Exercise goal – Starting at the first line of the data below, repeat each line word for word up to and including the line with "handlers_begun : S -> nat;".

Data records –
◆ ◆ ◆

(* ===== verification/Facades.v ===== *)
(** * Facades: src/timer.cpp, src/socket_notifier.cpp and the interfaces behind them

    What timer and socket_notifier promise whatever implements them.  [source] is
    the part of itimer_impl and isocket_notifier_impl the promise rests on; the
    four implementations are instances, and what the facades promise is proved
    against the interface. *)
From S2P Require Import Prelude Conc Cancelable Timer SocketNotifier LibDispatch.

(** Something that executes a handler when it is ready: [perform] is what users and the
    environment do to it, [None] when that is undefined; [cancelled] says that
    cancel() has been called, [handlers_begun] counts the handlers executed. *)
Class source (S Op : Type) := Source {
  perform : Op -> S -> option S;
  cancel_op : Op;
  healthy : S -> Prop;
  cancelled : S -> Prop;
  handlers_begun : S -> nat;
  healthy_perform o s s' : healthy s -> perform o s = Some s' -> healthy s';
  cancel_performs s : healthy s -> exists s', perform cancel_op s = Some s' /\ cancelled s' /\
    handlers_begun s' = handlers_begun s;
  cancelled_perform o s s' : healthy s -> cancelled s -> perform o s = Some s' ->
    cancelled s' /\ handlers_begun s' = handlers_begun s
}.

Module Facades.

(** ** timer and socket_notifier *)
Inductive timer_call :=
| Interval (z : Z) | Latency (p : LibDispatch.timer_precision) | Resume (delay : Z) | Suspend | Cancel
| Handler (op : option nat).
Inductive notifier_call := NResume | NSuspend | NCancel | NHandler (op : option nat).

(** How an implementation takes the calls of a facade. *)
Class implements (S Op Call : Type) `{source S Op} := Implements {
  forward : Call -> option Op;       (* [None] dereferences the null pointer *)
  calls_cancel : Call;
  forward_cancel : forward calls_cancel = Some cancel_op
}.

Section facade.
Context {S Op Call : Type} `{implements S Op Call}.

(** A facade: m_impl and m_target_queue. *)
Record facade := Facade { m_impl : S; m_target_queue : nat }.
Definition target_queue (f : facade) : nat := m_target_queue f.

(** A call of a facade, or a step of what is behind it. *)
Definition use (c : Call + Op) (f : facade) : option facade :=
  match c with
  | inl c => match forward c with
             | Some o => match perform o (m_impl f) with Some s => Some (Facade s (m_target_queue f)) | None => None end
             | None => None
             end
  | inr o => match perform o (m_impl f) with Some s => Some (Facade s (m_target_queue f)) | None => None end
  end.
Fixpoint uses (cs : list (Call + Op)) (f : facade) : option facade :=
  match cs with
  | [] => Some f
  | c :: cs => match use c f with Some f => uses cs f | None => None end
  end.

Lemma use_healthy c f f' : healthy (m_impl f) -> use c f = Some f' ->
  healthy (m_impl f') /\ target_queue f' = target_queue f /\
  (cancelled (m_impl f) -> cancelled (m_impl f') /\ handlers_begun (m_impl f') = handlers_begun (m_impl f)).
Proof.
  intros Hh. assert (Hp : forall o, match perform o (m_impl f) with Some s => Some (Facade s (m_target_queue f)) | None => None end = Some f' ->
    healthy (m_impl f') /\ target_queue f' = target_queue f /\
    (cancelled (m_impl f) -> cancelled (m_impl f') /\ handlers_begun (m_impl f') = handlers_begun (m_impl f))).
  { intros o. destruct (perform o (m_impl f)) as [s|] eqn:E; [|done]. intros [= <-]. simpl.
    split; [by eapply healthy_perform|]. split; [done|]. intros Hc. by eapply cancelled_perform. }
  destruct c as [c|o]; simpl; [|apply Hp]. destruct (forward c); [apply Hp|done].
Qed.

Lemma uses_healthy cs : forall f f', healthy (m_impl f) -> uses cs f = Some f' ->
  healthy (m_impl f') /\ target_queue f' = target_queue f /\
  (cancelled (m_impl f) -> cancelled (m_impl f') /\ handlers_begun (m_impl f') = handlers_begun (m_impl f)).
Proof.
  induction cs as [|c cs IH]; intros f f' Hh; simpl; [by intros [= <-]|].
  destruct (use c f) as [f1|] eqn:E; [|done]. destruct (use_healthy _ _ _ Hh E) as (H1 & H2 & H3). intros Hu.
  destruct (IH _ _ H1 Hu) as (H4 & H5 & H6). split; [done|]. split; [congruence|].
  intros Hc. destruct (H3 Hc) as [Hc1 E1]. destruct (H6 Hc1) as [Hc2 E2]. split; [done|congruence].
Qed.

(** cancel() is final, whatever the facade was used for before and is used for
    afterwards, and the target queue is the one it was made with. *)
Lemma cancel_final before after s q f f' :
  healthy s -> uses before (Facade s q) = Some f -> uses (inl calls_cancel :: after) f = Some f' ->
  handlers_begun (m_impl f') = handlers_begun (m_impl f) /\ target_queue f' = q.
Proof.
  intros Hh Hb. destruct (uses_healthy before (Facade s q) f Hh Hb) as (H1 & H2 & _). simpl. rewrite forward_cancel.
  destruct (cancel_performs (m_impl f) H1) as (s1 & E1 & Hc & E2). rewrite E1. intros Ha.
  assert (H3 : healthy s1) by (by eapply healthy_perform).
  destruct (uses_healthy after (Facade s1 (m_target_queue f)) f' H3 Ha) as (_ & E3 & H4). destruct (H4 Hc) as [_ E4]. split; [simpl in *; congruence|]. rewrite E3. exact H2.
Qed.
End facade.
Arguments facade : clear implicits.

(** ** The implementations *)
#[export] Program Instance naive_timer_source : source Timer.timer_impl Timer.action := {|
  perform := Timer.act;
  cancel_op := Timer.Cancel;
  healthy := Timer.good;
  cancelled x := Timer.m_cancelable x = Cancel.active_disabled;
  handlers_begun x := Timer.fired (Timer.log x)
|}.
Next Obligation. intros a x x' Hg Ha. by destruct (Timer.timer_act_good _ _ _ Hg Ha). Qed.
Next Obligation. intros x Hg. by exists (Timer.cancel x). Qed.
Next Obligation. intros a x x' Hg Hc Ha. destruct (Timer.timer_act_good _ _ _ Hg Ha) as (_ & _ & H). by apply H. Qed.

#[export] Program Instance naive_timer_implements : implements Timer.timer_impl Timer.action timer_call := {|
  forward c := match c with
               | Interval z => Some (Timer.Interval z)
               | Latency _ => Some Timer.Latency
               | Resume _ => Some Timer.Resume
               | Suspend => Some Timer.Suspend
               | Cancel => Some Timer.Cancel
               | Handler (Some op) => Some (Timer.Handler op)
               | Handler None => None
               end;
  calls_cancel := Cancel
|}.
Next Obligation. done. Qed.

#[export] Program Instance naive_notifier_source : source Notifier.socket_notifier_impl Notifier.action := {|
  perform := Notifier.act;
  cancel_op := Notifier.Cancel;
  healthy := Notifier.good;
  cancelled := Notifier.over;
  handlers_begun x := Notifier.called (Notifier.log x)
|}.
Next Obligation. intros a x x' Hg Ha. by eapply Notifier.notifier_act_good. Qed.
Next Obligation.
  intros x Hg. exists (Notifier.cancel x). split; [done|]. split; [|done].
  split; [by apply (Notifier.notifier_act_good Notifier.Cancel x)|done].
Qed.
Next Obligation. intros a x x' Hg Hc Ha. destruct (Notifier.over_act _ _ _ Hc Ha) as (? & _ & ?). done. Qed.

#[export] Program Instance naive_notifier_implements :
    implements Notifier.socket_notifier_impl Notifier.action notifier_call := {|
  forward c := match c with
               | NResume => Some Notifier.Resume
               | NSuspend => Some Notifier.Suspend
               | NCancel => Some Notifier.Cancel
               | NHandler (Some op) => Some (Notifier.Handler op)
               | NHandler None => None
               end;
  calls_cancel := NCancel
|}.
Next Obligation. done. Qed.

(** libdispatch calls no handler of a source that was cancelled: that is documented of
    dispatch_source_cancel, and the only thing assumed of it here. *)
Definition fires (s : LibDispatch.state) (t : LibDispatch.timer_impl) : bool :=
  negb (existsb (fun c => match c with LibDispatch.SourceCancel o => Nat.eqb o (LibDispatch.t_native t) | _ => false end)
          (LibDispatch.calls s)).
Definition native_timer_act (a : LibDispatch.timer_action) (x : LibDispatch.state * LibDispatch.timer_impl)
    : option (LibDispatch.state * LibDispatch.timer_impl) :=
  let (s, t) := x in
  match a with
  | LibDispatch.TFire =>
      if fires s t then
        match LibDispatch.timer_act false (fun _ => LibDispatch.Returns) a t s with inr r => Some r | inl _ => None end
      else Some (s, t)
  | _ => match LibDispatch.timer_act false (fun _ => LibDispatch.Returns) a t s with inr r => Some r | inl _ => None end
  end.

Lemma native_timer_calls a s t s' t' : native_timer_act a (s, t) = Some (s', t') ->
  LibDispatch.t_native t' = LibDispatch.t_native t /\ exists l, LibDispatch.calls s' = l ++ LibDispatch.calls s.
Proof.
  intros H. assert (Ht : (s', t') = (s, t) \/
    LibDispatch.timer_act false (fun _ => LibDispatch.Returns) a t s = inr (s', t')).
  { destruct a; simpl in H; try (right; simpl; congruence). destruct (fires s t); [|left; congruence].
    right. simpl. destruct (match LibDispatch.context _ _ with Some _ => _ | None => _ end); congruence. }
  destruct Ht as [[= -> ->]|Ht]; [split; [done|by exists []]|].
  destruct (LibDispatch.timer_act_calls _ _ _ _ _ _ _ Ht) as (E & l & El & _). split; [done|by exists l].
Qed.

Lemma native_timer_quiet a s t s' t' : fires s t = false -> native_timer_act a (s, t) = Some (s', t') ->
  fires s' t' = false /\ LibDispatch.executed s' = LibDispatch.executed s.
Proof.
  intros Hf H. destruct (native_timer_calls _ _ _ _ _ H) as (E & l & El). split.
  - unfold fires in *. rewrite E, El, existsb_app. apply negb_false_iff in Hf. rewrite Hf. by rewrite orb_true_r.
  - destruct a; simpl in H; try (by injection H as <- <-).
    + unfold LibDispatch.handler, LibDispatch.handler_assign, LibDispatch.delete_wrapper in H. simpl in H.
      by destruct (LibDispatch.m_wrapper t); injection H as <- <-.
    + rewrite Hf in H. by injection H as <- <-.
Qed.

#[export] Program Instance native_timer_source :
    source (LibDispatch.state * LibDispatch.timer_impl) LibDispatch.timer_action := {|
  perform := native_timer_act;
  cancel_op := LibDispatch.TCancel;
  healthy x := LibDispatch.holds x.2 x.1;
  cancelled x := fires x.1 x.2 = false;
  handlers_begun x := length (LibDispatch.executed x.1)
|}.
Next Obligation.
  intros a [s t] [s' t'] Hg Ha. simpl in *.
  pose proof (LibDispatch.timer_act_holds false (fun _ => LibDispatch.Returns) a t s Hg) as H.
  destruct a; cbn [native_timer_act] in Ha; try (injection Ha as <- <-; exact H).
  destruct (fires s t); [|by injection Ha as <- <-].
  destruct (LibDispatch.timer_act _ _ _ _ _) as [|[]]; [done|]. by injection Ha as <- <-.
Qed.
Next Obligation.
  intros [s t] Hg. eexists. split; [reflexivity|]. split; [|done]. unfold fires. simpl. by rewrite Nat.eqb_refl.
Qed.
Next Obligation.
  intros a [s t] [s' t'] _ Hc Ha. destruct (native_timer_quiet _ _ _ _ _ Hc Ha) as [H1 H2]. simpl. by rewrite H1, H2.
Qed.

#[export] Program Instance native_timer_implements :
    implements (LibDispatch.state * LibDispatch.timer_impl) LibDispatch.timer_action timer_call := {|
  forward c := match c with
               | Interval z => Some (LibDispatch.TInterval z)
               | Latency p => Some (LibDispatch.TLatency p)
               | Resume d => Some (LibDispatch.TResume d)
               | Suspend => Some LibDispatch.TSuspend
               | Cancel => Some LibDispatch.TCancel
               | Handler (Some op) => Some (LibDispatch.THandler op)
               | Handler None => None
               end;
  calls_cancel := Cancel
|}.
Next Obligation. done. Qed.

#[export] Program Instance native_notifier_source :
    source (LibDispatch.state * LibDispatch.socket_notifier_impl) LibDispatch.notifier_action := {|
  perform a x := Some (LibDispatch.notifier_act a x.2 x.1);
  cancel_op := LibDispatch.NCancel;
  healthy _ := True;
  cancelled x := LibDispatch.m_active x.2 = Cancel.active_disabled;
  handlers_begun x := length (LibDispatch.called x.2)
|}.
Next Obligation. done. Qed.
Next Obligation. intros [s n] _. by eexists. Qed.
Next Obligation.
  intros a [s n] [s' n'] _ Hc [= Ha]. simpl in *. destruct a; simpl in Ha; injection Ha as <- <-; try done.
  destruct (LibDispatch.notifier_callback_native available n) as [E1 E2]. rewrite E1. by rewrite (E2 Hc).
Qed.

#[export] Program Instance native_notifier_implements :
    implements (LibDispatch.state * LibDispatch.socket_notifier_impl) LibDispatch.notifier_action notifier_call := {|
  forward c := match c with
               | NResume => Some LibDispatch.NResume
               | NSuspend => Some LibDispatch.NSuspend
               | NCancel => Some LibDispatch.NCancel
               | NHandler (Some op) => Some (LibDispatch.NHandler op)
               | NHandler None => None
               end;
  calls_cancel := NCancel
|}.
Next Obligation. done. Qed.

(** ** What users may rely on *)
(** Once cancel() of a facade whose implementation is healthy has returned no handler
    begins any more. *)
Definition cancel_is_final (S Op Call : Type) `{implements S Op Call} (s : S) : Prop :=
  forall before after q f f',
    uses before (Facade s q) = Some f -> uses (inl calls_cancel :: after) f = Some f' ->
    handlers_begun (m_impl f') = handlers_begun (m_impl f) /\ target_queue f' = q.


(** Each of the four does execute its handler before it is cancelled. *)
Definition begun {S Op Call} `{implements S Op Call} (r : option (@facade S)) : option nat :=
  match r with Some f => Some (handlers_begun (m_impl f)) | None => None end.
Lemma facades_execute :
  begun (uses (Call := timer_call) ([inl (Handler (Some 7)); inl (Resume 0)] ++ replicate 3 (inr (Timer.Loop 0)))
    (Facade (Timer.make_timer 1) 1)) = Some 1 /\
  begun (uses (Call := notifier_call)
    ([inl (NHandler (Some 7)); inl NResume] ++ replicate 4 (inr (Notifier.Step 0 1)))
    (Facade (Notifier.make_notifier 1 3 Notifier.READ) 1)) = Some 1 /\
  begun (uses (Call := timer_call) [inl (Handler (Some 7)); inl (Resume 0%Z); inr LibDispatch.TFire]
    (Facade (LibDispatch.create_timer 1 LibDispatch.init) 1)) = Some 1 /\
  begun (uses (Call := notifier_call) [inl (NHandler (Some 7)); inl NResume; inr (LibDispatch.NFire 1)]
    (Facade (LibDispatch.make_notifier 1 3 Notifier.READ LibDispatch.init) 1)) = Some 1 /\
  uses (Call := timer_call) [inl (Handler None)] (Facade (Timer.make_timer 1) 1) = None.
Proof. by vm_compute. Qed.
End Facades.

◆ ◆ ◆

Exercise answer –
(* ===== verification/Facades.v ===== *)
(** * Facades: src/timer.cpp, src/socket_notifier.cpp and the interfaces behind them

    What timer and socket_notifier promise whatever implements them.  [source] is
    the part of itimer_impl and isocket_notifier_impl the promise rests on; the
    four implementations are instances, and what the facades promise is proved
    against the interface. *)
From S2P Require Import Prelude Conc Cancelable Timer SocketNotifier LibDispatch.

(** Something that executes a handler when it is ready: [perform] is what users and the
    environment do to it, [None] when that is undefined; [cancelled] says that
    cancel() has been called, [handlers_begun] counts the handlers executed. *)
Class source (S Op : Type) := Source {
  perform : Op -> S -> option S;
  cancel_op : Op;
  healthy : S -> Prop;
  cancelled : S -> Prop;
  handlers_begun : S -> nat;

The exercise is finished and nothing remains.